- [PROBLEM DESCRIPTION]:
Transcribe only part of the material below: the lines from the one containing "Definition MAX_RECOMMEND_ITEM_NUM : nat" through the one containing "U → string).", inclusive, exactly as written.

- [SUPPLIED RECORDS]:

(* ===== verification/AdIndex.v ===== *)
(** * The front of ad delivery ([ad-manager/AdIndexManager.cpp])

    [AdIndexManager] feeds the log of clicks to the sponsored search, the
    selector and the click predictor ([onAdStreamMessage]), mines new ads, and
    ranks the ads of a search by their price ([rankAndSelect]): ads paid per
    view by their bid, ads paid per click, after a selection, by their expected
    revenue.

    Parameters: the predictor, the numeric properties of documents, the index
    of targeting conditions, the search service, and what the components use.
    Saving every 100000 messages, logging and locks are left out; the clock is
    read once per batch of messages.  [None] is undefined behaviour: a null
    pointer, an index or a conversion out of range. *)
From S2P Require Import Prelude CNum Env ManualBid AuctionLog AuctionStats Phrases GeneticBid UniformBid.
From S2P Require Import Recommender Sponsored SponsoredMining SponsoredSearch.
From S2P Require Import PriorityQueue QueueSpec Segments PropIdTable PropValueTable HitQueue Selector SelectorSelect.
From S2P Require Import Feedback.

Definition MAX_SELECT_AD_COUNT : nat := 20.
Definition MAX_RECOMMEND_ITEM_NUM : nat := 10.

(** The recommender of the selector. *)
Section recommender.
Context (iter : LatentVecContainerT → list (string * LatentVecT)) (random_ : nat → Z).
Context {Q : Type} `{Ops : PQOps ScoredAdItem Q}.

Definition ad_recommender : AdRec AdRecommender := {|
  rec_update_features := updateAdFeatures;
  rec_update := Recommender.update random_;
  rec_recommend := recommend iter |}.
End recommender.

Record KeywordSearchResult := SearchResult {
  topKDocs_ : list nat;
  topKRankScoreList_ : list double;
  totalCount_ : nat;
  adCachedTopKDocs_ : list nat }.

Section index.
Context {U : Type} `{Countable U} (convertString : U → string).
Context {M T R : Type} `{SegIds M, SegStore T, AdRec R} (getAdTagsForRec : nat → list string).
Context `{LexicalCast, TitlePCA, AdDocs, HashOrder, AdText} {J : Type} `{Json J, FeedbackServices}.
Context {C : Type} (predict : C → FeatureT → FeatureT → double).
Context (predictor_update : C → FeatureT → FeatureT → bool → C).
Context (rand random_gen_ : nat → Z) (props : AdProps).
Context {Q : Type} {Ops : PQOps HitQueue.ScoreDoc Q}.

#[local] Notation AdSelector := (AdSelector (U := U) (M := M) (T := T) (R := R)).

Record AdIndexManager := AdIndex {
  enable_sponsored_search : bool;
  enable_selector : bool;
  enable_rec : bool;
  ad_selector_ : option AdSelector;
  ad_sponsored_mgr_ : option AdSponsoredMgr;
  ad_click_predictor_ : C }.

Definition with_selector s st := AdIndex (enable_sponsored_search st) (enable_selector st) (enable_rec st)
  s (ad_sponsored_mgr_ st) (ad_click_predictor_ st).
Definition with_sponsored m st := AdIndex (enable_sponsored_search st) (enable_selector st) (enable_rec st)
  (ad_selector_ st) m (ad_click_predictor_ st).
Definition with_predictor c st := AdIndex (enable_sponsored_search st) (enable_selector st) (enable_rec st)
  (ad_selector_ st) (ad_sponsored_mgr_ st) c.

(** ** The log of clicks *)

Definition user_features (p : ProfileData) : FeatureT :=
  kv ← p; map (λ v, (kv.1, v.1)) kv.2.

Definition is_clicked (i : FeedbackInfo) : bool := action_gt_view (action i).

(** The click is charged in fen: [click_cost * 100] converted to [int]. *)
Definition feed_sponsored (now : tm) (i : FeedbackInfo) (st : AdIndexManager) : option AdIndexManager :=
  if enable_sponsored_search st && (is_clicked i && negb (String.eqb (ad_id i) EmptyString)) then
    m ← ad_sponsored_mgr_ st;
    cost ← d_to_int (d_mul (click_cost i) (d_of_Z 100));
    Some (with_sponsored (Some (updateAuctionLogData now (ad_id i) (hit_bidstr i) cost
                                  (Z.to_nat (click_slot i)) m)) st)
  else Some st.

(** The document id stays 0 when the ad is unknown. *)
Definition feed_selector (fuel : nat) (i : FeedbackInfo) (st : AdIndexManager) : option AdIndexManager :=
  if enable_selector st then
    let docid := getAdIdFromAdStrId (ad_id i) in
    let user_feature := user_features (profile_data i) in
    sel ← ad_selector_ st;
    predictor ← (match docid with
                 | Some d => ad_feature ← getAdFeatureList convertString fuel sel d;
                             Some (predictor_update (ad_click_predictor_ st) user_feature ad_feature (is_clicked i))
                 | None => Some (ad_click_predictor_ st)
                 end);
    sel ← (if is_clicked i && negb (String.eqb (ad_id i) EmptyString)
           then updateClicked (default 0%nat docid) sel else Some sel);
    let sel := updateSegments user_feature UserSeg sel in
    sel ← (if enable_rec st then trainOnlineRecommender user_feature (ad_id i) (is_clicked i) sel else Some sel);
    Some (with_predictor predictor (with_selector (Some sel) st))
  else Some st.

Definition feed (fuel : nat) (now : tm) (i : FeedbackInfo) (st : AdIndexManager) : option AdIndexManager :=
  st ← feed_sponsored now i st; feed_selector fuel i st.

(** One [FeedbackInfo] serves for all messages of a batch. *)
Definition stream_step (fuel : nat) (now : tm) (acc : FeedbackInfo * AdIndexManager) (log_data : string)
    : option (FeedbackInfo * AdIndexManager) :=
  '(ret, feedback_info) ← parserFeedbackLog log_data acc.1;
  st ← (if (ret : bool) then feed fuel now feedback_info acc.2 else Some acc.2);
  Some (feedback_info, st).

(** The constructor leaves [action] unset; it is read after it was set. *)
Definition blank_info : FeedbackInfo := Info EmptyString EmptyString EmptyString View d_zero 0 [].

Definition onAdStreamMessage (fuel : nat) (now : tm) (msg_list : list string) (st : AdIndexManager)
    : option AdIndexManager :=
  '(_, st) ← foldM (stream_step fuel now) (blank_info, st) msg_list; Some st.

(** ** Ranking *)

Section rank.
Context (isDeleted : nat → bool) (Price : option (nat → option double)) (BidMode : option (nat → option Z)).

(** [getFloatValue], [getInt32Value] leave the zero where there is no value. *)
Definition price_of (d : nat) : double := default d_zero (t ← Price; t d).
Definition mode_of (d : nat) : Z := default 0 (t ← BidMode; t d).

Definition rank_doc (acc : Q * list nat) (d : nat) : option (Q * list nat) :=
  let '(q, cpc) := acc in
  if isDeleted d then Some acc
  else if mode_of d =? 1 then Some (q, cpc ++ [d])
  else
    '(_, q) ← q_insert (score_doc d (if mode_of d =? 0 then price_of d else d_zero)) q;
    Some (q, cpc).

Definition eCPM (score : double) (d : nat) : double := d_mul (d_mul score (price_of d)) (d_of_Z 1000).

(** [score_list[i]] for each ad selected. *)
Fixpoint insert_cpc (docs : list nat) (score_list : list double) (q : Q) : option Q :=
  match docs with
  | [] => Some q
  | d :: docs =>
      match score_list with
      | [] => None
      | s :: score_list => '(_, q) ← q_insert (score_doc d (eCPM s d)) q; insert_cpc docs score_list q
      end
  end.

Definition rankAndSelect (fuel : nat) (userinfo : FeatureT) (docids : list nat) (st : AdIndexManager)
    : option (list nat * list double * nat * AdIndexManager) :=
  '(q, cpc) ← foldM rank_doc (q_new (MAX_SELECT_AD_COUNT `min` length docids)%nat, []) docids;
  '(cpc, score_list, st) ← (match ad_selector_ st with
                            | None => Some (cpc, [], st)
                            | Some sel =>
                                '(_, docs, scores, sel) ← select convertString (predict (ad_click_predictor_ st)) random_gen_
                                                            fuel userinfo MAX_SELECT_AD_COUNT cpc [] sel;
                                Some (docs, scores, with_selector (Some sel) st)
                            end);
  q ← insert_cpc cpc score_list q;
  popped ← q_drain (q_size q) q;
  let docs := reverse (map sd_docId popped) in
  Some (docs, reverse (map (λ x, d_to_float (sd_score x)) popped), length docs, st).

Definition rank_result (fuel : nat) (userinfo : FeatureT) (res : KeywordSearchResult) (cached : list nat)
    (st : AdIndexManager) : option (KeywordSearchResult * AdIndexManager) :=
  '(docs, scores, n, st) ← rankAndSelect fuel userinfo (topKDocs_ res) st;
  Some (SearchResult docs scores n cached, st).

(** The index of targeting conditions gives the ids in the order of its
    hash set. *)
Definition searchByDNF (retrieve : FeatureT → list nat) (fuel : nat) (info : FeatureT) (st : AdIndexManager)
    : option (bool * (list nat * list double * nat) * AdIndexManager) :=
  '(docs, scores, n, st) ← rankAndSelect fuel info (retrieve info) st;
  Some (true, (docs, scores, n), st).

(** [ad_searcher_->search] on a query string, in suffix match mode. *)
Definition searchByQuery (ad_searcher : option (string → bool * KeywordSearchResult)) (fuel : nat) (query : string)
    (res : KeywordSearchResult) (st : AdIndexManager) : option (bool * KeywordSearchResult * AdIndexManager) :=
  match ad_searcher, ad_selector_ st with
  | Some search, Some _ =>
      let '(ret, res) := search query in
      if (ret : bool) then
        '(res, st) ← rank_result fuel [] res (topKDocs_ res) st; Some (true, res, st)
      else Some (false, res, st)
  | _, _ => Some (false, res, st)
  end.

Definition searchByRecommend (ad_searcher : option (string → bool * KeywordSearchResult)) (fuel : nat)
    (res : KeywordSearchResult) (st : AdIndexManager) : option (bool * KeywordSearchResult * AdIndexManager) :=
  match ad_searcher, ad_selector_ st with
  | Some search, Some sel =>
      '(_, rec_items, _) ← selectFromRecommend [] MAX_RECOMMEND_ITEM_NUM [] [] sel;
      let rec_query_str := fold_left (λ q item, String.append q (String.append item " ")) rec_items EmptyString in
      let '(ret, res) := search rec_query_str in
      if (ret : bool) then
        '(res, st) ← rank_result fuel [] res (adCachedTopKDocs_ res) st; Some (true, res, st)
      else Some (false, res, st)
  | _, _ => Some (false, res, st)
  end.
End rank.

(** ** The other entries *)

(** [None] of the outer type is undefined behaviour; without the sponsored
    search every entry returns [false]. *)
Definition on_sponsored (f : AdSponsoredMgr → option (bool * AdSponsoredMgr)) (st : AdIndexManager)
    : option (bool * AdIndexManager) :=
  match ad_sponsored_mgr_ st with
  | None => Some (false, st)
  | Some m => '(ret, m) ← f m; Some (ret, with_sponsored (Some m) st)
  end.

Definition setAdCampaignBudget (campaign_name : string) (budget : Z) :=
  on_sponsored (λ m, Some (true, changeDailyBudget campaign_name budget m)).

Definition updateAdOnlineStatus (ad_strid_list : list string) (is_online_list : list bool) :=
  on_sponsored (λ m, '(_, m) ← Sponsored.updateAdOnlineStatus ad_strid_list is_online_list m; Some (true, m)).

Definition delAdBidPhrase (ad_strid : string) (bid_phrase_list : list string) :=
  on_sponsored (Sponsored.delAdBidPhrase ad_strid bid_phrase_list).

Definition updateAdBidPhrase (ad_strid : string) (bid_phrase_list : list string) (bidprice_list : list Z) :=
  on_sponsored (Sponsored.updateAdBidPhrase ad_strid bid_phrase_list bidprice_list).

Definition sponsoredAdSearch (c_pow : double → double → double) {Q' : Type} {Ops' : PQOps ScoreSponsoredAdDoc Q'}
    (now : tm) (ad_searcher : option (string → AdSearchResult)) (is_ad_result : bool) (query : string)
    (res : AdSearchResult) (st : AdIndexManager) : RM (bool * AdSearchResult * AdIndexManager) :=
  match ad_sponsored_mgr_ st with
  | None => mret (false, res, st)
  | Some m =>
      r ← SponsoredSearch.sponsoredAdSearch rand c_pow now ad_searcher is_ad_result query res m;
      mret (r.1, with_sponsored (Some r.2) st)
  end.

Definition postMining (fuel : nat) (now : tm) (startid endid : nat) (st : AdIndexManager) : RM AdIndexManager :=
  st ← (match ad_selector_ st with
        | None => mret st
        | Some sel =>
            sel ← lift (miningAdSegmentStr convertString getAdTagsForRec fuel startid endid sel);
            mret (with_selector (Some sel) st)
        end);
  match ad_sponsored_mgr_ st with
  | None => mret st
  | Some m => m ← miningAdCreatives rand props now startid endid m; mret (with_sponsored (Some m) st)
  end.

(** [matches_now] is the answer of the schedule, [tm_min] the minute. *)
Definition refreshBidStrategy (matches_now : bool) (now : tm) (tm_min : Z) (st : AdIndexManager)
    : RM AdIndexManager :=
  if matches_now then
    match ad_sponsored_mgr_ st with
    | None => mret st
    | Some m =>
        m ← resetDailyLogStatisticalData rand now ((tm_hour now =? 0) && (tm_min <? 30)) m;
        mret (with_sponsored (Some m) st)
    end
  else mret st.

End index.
* * *
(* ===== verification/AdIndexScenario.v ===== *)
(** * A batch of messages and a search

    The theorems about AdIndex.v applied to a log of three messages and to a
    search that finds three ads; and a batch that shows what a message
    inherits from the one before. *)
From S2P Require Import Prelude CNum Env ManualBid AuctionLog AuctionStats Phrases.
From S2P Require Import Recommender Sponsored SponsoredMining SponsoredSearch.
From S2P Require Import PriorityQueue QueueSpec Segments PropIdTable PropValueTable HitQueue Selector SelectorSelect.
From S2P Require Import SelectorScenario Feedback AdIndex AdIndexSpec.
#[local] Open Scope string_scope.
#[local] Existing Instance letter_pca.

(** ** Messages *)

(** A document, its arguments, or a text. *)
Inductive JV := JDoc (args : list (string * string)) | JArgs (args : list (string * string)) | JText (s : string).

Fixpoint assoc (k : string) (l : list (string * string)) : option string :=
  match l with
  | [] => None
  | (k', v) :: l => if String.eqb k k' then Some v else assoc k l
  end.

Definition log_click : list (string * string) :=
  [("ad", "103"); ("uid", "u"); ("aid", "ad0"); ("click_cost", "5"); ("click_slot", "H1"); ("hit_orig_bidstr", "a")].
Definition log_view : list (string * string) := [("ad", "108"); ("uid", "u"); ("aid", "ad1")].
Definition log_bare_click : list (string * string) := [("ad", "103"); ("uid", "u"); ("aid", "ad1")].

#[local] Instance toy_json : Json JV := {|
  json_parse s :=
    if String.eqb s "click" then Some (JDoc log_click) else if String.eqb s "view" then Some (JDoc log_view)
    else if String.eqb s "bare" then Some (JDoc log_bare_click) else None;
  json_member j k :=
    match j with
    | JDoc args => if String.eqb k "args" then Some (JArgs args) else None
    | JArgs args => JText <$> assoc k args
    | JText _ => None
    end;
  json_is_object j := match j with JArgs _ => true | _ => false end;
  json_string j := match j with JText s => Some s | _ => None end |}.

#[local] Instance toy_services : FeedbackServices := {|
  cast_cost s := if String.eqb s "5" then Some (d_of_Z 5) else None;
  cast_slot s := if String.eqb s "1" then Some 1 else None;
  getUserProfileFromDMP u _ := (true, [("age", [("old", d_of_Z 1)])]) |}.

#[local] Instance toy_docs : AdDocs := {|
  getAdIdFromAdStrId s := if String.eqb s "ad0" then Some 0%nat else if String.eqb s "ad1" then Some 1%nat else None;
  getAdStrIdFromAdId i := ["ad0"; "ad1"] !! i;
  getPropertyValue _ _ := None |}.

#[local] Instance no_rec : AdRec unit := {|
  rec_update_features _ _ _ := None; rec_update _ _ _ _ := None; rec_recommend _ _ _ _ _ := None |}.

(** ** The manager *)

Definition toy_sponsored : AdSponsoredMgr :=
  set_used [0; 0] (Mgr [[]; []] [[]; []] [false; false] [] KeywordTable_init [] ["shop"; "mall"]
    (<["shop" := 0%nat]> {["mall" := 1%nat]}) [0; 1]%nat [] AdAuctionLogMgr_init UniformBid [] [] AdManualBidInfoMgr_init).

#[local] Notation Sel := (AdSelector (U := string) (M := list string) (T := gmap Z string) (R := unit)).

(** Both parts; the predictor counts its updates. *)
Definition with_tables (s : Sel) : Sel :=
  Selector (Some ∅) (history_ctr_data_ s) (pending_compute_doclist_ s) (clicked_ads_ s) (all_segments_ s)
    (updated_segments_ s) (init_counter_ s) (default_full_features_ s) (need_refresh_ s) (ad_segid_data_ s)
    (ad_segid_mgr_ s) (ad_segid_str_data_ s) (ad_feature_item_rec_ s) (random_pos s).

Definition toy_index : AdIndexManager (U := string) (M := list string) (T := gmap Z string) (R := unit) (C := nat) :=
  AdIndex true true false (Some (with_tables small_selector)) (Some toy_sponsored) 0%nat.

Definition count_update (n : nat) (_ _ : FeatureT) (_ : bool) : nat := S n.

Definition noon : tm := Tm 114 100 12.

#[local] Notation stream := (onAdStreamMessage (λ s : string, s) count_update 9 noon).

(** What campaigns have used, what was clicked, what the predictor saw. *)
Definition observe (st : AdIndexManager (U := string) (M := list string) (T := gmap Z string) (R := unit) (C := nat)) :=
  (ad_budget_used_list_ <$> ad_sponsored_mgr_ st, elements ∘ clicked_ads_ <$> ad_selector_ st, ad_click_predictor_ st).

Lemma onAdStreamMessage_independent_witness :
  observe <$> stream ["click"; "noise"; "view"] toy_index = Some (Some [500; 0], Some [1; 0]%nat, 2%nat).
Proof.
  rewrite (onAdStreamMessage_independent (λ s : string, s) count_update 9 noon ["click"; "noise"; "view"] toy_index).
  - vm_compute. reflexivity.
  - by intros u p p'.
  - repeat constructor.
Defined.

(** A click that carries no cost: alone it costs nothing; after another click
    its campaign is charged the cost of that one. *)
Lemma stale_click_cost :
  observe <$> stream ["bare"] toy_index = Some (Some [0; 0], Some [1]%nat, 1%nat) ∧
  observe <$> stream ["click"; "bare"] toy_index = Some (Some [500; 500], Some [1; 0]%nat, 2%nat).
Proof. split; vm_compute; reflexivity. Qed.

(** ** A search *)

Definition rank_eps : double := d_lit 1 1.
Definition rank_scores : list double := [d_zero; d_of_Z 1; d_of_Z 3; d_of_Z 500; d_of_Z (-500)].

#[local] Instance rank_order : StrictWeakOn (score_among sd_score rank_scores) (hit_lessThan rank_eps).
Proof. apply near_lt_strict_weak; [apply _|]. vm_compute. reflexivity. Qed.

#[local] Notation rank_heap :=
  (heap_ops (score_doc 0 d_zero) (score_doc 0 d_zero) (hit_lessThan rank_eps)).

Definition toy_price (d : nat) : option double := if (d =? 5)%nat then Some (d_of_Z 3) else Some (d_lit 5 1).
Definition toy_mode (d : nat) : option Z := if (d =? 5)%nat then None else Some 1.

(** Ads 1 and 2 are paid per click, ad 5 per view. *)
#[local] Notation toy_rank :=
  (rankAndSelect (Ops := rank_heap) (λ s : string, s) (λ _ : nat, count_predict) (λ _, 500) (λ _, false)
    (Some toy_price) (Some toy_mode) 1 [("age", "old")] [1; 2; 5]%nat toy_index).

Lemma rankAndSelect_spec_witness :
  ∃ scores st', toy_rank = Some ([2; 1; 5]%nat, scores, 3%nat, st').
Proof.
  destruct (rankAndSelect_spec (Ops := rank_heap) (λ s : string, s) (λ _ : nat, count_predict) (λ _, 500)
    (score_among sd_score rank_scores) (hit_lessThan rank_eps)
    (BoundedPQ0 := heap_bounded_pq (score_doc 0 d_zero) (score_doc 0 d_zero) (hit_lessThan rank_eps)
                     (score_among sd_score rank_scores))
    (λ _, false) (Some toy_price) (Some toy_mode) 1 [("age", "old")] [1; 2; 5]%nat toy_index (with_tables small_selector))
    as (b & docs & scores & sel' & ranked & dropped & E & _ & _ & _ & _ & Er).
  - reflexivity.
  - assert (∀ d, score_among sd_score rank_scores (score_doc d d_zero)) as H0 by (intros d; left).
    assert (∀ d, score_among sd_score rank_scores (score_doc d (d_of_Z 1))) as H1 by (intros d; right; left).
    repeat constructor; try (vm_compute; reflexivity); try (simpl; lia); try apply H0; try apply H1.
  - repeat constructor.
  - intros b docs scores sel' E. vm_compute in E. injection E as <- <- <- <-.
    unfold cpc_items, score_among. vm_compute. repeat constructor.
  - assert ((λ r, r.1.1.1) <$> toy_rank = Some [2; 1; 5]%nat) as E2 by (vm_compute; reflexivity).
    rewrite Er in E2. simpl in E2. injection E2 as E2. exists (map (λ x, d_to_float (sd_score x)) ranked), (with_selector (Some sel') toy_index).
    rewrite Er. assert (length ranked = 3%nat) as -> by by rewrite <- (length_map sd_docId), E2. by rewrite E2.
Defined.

- [RESPONSE FOR THIS EXERCISE]:
Definition MAX_RECOMMEND_ITEM_NUM : nat := 10.

(** The recommender of the selector. *)
Section recommender.
Context (iter : LatentVecContainerT → list (string * LatentVecT)) (random_ : nat → Z).
Context {Q : Type} `{Ops : PQOps ScoredAdItem Q}.

Definition ad_recommender : AdRec AdRecommender := {|
  rec_update_features := updateAdFeatures;
  rec_update := Recommender.update random_;
  rec_recommend := recommend iter |}.
End recommender.

Record KeywordSearchResult := SearchResult {
  topKDocs_ : list nat;
  topKRankScoreList_ : list double;
  totalCount_ : nat;
  adCachedTopKDocs_ : list nat }.

Section index.
Context {U : Type} `{Countable U} (convertString : U → string).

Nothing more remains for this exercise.